Pirates of the Caribbean: At World’s End, 2.5 stars
Saw the last episode Gore Verbinski’s Disney theme park ride-inspired pirate trilogy yesterday. And didn’t like it much. Stars-wise even less than part two a year ago (which probably snuck in an extra star based on the great makeup on Davy Jones).
Indeed, this is not a very good movie. While it has some great moments, they are separated by wastelands of meaningless action, most wooden dialogue north of the antarctic, and very little of the unexpected charm that made the first part the hit it deservedely is. The plot turns, but the arcs are slow, and signposted for the viewers to catch. Some of the plot devices are unexpectedly clumsy - good/bad Jacks talking back to Captain Sparrow come to mind first - but some raise the bar significantly. Though the chillest moment is at the very beginning, when the pirates and collaboratiors get to understand what martial law really means.
Johnny Depp is surprisingly subdued in his third outing of Jack Sparrow, and as such the other pirates run rings around him. Especially Geoffrey Rush’s Barbossa, who has earned a lot of swagger since the first part of the trilogy. Chow Yun-Fat is criminally underused, but his scarred head does make an immediate impression when he hits the screen.
Quite a waste, really. With deft cutting and splicing, the two parts could have made a single good movie - now we’re left with two very mediocre ones.
Like last time, there’s a post-credits scene - this time more meaningful. But worth the wait? That’s for you to decide, especially when hesari spoiled the contents in last week’s nyt.
Back for more? Probably - the end is left sufficiently open for the franchise to resurface when the Disney magic starts running dry again.
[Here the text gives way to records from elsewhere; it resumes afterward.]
Lemma add_name_spec sfx tbl set copy n a : holds sfx tbl set -> nonzero (n ++ sfx) ->
  exists rc tbl' a', add_name copy tbl (ngx_hash_key n mod hsize) (n ++ sfx) a = Some (rc, tbl', a') /\ went a a' /\
    (rc = NGX_BUSY /\ n ∈ set /\ tbl' = tbl \/ rc = NGX_ERROR /\ ~ no_oom a \/
     rc = NGX_OK /\ n ∉ set /\ holds sfx tbl' (n :: set)).
Proof.
  intros [Hin Hnz] Hn. unfold add_name. set (array := default [] (tbl !! _)).
  assert (Hz : Forall slot_nonzero array) by (unfold array; destruct (tbl !! _) eqn:E; [by eapply Hnz|constructor]).
  rewrite has_name_in by done. destruct (bool_decide_reflect (Name (n ++ sfx) ∈ array)) as [H|H].
  { eexists _, _, _. split; [done|]. split; [by intros ?|]. left. split; [done|]. split; [by apply Hin|done]. }
  set (q1 := match tbl !! _ with Some _ => _ | None => _ end). destruct q1 as [ok1 a1] eqn:E1.
  assert (W1 : went a a1 /\ (ok1 = false -> ~ no_oom a)).
  { unfold q1 in E1. destruct (tbl !! _); [injection E1 as <- <-; by split; [intros ?|]|by apply alloc_went]. }
  clearbody q1. clear E1 q1. destruct W1 as [W1 O1]. destruct ok1; cbn [negb]; [|eexists _, _, _; split; [done|]; split; [done|]; right; left; auto].
  destruct (alloc a1) as [ok2 a2] eqn:E2. apply alloc_went in E2 as [E2 O2]. assert (W2 : went a a2) by (intros Ha; by apply E2, W1).
  destruct ok2; cbn [negb]; [|eexists _, _, _; split; [done|]; split; [done|]; right; left; split; [done|]; intros Ha; by apply O2, W1].
  set (q3 := if copy then _ else _). destruct q3 as [ok3 a3] eqn:E3.
  assert (W3 : went a a3 /\ (ok3 = false -> ~ no_oom a)).
  { unfold q3 in E3. destruct copy; [|injection E3 as <- <-; by split]. apply alloc_went in E3 as [E3 E3']. split; [intros Ha; by apply E3, W2|].
    intros Ha Hb. by apply (E3' Ha), W2. }
  clearbody q3. clear E3 q3. destruct W3 as [W3 O3]. destruct ok3; cbn [negb]; [|eexists _, _, _; split; [done|]; split; [done|]; right; left; auto].
  eexists _, _, _. split; [done|]. split; [done|]. right. right. split; [done|]. split; [by rewrite <- Hin|]. split.
  - intros m. rewrite elem_of_cons, <- Hin. destruct (decide (ngx_hash_key n mod hsize = ngx_hash_key m mod hsize)) as [E|E].
    + rewrite E, lookup_insert_eq. cbn [from_option id]. unfold id. rewrite elem_of_app, list_elem_of_singleton. unfold array. rewrite E.
      split; [intros [?|[= Em]]; [by right|left; by apply app_inv_tail in Em]|].
      intros [->|?]; [by right|by left].
    + rewrite lookup_insert_ne by done. split; [by right|]. intros [->|?]; done.
  - intros k arr. rewrite lookup_insert_Some. intros [[_ <-]|[_ ?]]; [|by eapply Hnz]. apply Forall_app. by repeat constructor.
Qed.

(** ** One name *)

Definition exact_key (e : pattern * Z) : option hash_key :=
  match e.1 with PExact n => Some (HashKey n false (ngx_hash_key n) e.2) | _ => None end.
Definition head_key (e : pattern * Z) : option hash_key :=
  if is_head e.1 then Some (HashKey (head_text e.1) false 0 e.2) else None.
Definition tail_key (e : pattern * Z) : option hash_key :=
  match e.1 with PTail n => Some (HashKey n false 0 e.2) | _ => None end.

(** The arrays follow the account. *)
Record collected (ha : keys_arrays) (t : taken) (kept : list (pattern * Z)) : Prop := {
  co_hsize : ha.(ha_hsize) = hsize;
  co_exact : holds [] ha.(ha_keys_hash) t.(t_exact);
  co_head : holds [] ha.(ha_head_hash) t.(t_head);
  co_tail : holds [chr "."] ha.(ha_tail_hash) t.(t_tail);
  co_keys : ha.(ha_keys) = omap exact_key kept;
  co_heads : ha.(ha_head) = omap head_key kept;
  co_tails : ha.(ha_tail) = omap tail_key kept;
}.

Lemma classify_head key s : classify key = Some (KHead s) ->
  (s = 1%nat /\ key = chr "." :: drop 1 key) \/ (s = 2%nat /\ key = chr "*" :: chr "." :: drop 2 key).
Proof.
  unfold classify. destruct (scan_stars key 0); [|done].
  destruct key as [|c0 key]; [cbn; by destruct (negb _)|]. destruct ((1 <? _)%nat && _) eqn:E1.
  { intros [= <-]. left. apply andb_true_iff in E1 as [_ E1]. apply Z.eqb_eq in E1. cbn in E1. by rewrite E1. }
  destruct ((2 <? _)%nat && _ && _) eqn:E2.
  { intros [= <-]. right. rewrite !andb_true_iff, !Z.eqb_eq in E2. destruct E2 as [[E2 E0] E3]. cbn in E0, E3. subst c0.
    destruct key as [|c1 key]; [done|]. cbn in E3. by rewrite E3. }
  by repeat case_match.
Qed.

Lemma good_nonzero n : good_name n -> nonzero n.
Proof. intros [H _]. eapply Forall_impl; [exact H|]. intros c [[Hc _] _]. lia. Qed.

Lemma good_nonempty n : good_name n -> n <> [].
Proof. intros [_ H] ->. cbn in H. by inversion_clear H. Qed.

Lemma cpystrn_name n r : nonzero n -> take (length n) (ngx_cpystrn (n ++ r) (S (length n))) = n.
Proof.
  intros H. cbn [ngx_cpystrn]. induction H as [|c n Hc _ IH]; [done|]. cbn. rewrite (proj2 (Z.eqb_neq c 0)) by done. cbn. by rewrite IH.
Qed.

(** What one call does to the account. *)
Definition follows (ha : keys_arrays) (t : taken) (kept : list (pattern * Z)) (p : pattern) (v : Z) (a : allocs)
    (r : option (Z * keys_arrays * allocs)) : Prop :=
  exists rc ha' a', r = Some (rc, ha', a') /\
  went a a' /\
  (rc = NGX_ERROR /\ ~ no_oom a \/
   let '(keep, t') := takes t p in
   rc = (if keep then NGX_OK else NGX_BUSY) /\ collected ha' t' (if keep then kept ++ [(p, v)] else kept)).

Lemma add_exact_follows ha t kept n v a : collected ha t kept -> nonzero n -> follows ha t kept (PExact n) v a (add_exact ha n v a).
Proof.
  intros [H1 He Hh Ht Hk Hd Hl] Hn. unfold add_exact, follows. rewrite H1. destruct t as [e h l]. cbn [t_exact t_head t_tail takes] in *.
  destruct (add_name_spec _ _ _ false n a He) as (rc & tbl & a1 & E & W & Hr); [by rewrite app_nil_r|]. rewrite app_nil_r in E. rewrite E.
  destruct Hr as [(-> & Hin & ->)|[[-> Ho]|(-> & Hni & Ht')]]; cbn [Z.eqb Pos.eqb negb].
  - do 3 eexists. split; [done|]. split; [done|]. right. rewrite bool_decide_eq_true_2 by done. split; [done|]. by split.
  - do 3 eexists. split; [done|]. split; [done|]. by left.
  - rewrite bool_decide_eq_false_2 by done. destruct (alloc a1) as [ok a2] eqn:E2. apply alloc_went in E2 as [W2 O2].
    destruct ok; cbn [negb]; (do 3 eexists; split; [done|]; split; [by eapply went_trans|]).
    + right. split; [done|]. split; cbn; rewrite ?omap_app; cbn; rewrite ?app_nil_r; try done. by rewrite Hk.
    + left. split; [done|]. eapply went_oom; [exact W|by apply O2].
Qed.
Encountered my first case of cinema rage in the theatre. Sat in the very last row of Tennispalatsi 1, and noted that a bunch of annoyingly loud and talkative folks sat to the right of me. The volume was loud enough to mask most of the noise, and the guy sitting next to me was thankfully the silent one of the group and functioned as isolation once the film got going. The woman sitting on the other side of the group clearly wasn’t thus protected, and let her annoyance show in a verbal lashing when the credits started rolling. Way to go, seriously, and worth a late and remote thank you. It’s simply wrong to shown up in a cinema merely chat with your friends.